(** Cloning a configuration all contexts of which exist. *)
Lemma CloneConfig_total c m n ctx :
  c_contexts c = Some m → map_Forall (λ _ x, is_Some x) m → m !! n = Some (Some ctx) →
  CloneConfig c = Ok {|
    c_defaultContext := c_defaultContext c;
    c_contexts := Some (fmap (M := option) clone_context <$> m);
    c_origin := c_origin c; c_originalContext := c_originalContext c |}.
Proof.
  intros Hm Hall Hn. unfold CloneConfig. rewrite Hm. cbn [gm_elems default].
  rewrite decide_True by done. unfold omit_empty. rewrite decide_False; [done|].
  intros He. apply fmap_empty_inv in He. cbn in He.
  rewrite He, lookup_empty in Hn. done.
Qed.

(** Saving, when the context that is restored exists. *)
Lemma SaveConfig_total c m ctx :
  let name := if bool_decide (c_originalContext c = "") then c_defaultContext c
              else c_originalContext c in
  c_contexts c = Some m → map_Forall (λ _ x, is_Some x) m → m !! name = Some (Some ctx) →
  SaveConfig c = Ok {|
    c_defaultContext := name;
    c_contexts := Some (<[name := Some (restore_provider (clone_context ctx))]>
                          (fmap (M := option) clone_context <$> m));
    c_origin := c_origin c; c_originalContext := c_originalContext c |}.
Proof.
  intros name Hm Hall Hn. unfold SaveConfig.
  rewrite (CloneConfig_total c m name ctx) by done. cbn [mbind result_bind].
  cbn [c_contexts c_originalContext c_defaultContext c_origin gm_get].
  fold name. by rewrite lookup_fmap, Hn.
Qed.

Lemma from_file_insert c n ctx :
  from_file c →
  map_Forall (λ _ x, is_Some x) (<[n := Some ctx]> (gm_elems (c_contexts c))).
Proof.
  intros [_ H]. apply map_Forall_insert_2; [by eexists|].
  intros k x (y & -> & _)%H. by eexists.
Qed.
_ _ _
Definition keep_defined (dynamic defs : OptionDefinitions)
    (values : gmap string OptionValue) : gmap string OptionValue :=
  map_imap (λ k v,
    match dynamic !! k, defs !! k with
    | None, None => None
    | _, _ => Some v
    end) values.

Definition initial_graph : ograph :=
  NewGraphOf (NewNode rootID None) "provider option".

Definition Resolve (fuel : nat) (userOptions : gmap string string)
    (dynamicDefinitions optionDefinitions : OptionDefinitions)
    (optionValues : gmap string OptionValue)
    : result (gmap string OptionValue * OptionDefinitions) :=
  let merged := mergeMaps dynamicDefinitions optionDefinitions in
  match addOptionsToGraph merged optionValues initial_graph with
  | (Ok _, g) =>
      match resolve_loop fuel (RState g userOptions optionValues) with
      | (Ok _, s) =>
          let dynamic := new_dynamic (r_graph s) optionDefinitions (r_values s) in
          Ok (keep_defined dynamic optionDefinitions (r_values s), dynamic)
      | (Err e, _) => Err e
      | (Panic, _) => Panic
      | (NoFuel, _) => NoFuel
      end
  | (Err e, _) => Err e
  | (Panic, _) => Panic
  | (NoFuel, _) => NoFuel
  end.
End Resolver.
_ _ _
Copy the lines above exactly, beginning at the line that has "match addOptionsToGraph merged" and stopping after the line that has "End Resolver.", and omit the rest.

  match addOptionsToGraph merged optionValues initial_graph with
  | (Ok _, g) =>
      match resolve_loop fuel (RState g userOptions optionValues) with
      | (Ok _, s) =>
          let dynamic := new_dynamic (r_graph s) optionDefinitions (r_values s) in
          Ok (keep_defined dynamic optionDefinitions (r_values s), dynamic)
      | (Err e, _) => Err e
      | (Panic, _) => Panic
      | (NoFuel, _) => NoFuel
      end
  | (Err e, _) => Err e
  | (Panic, _) => Panic
  | (NoFuel, _) => NoFuel
  end.
End Resolver.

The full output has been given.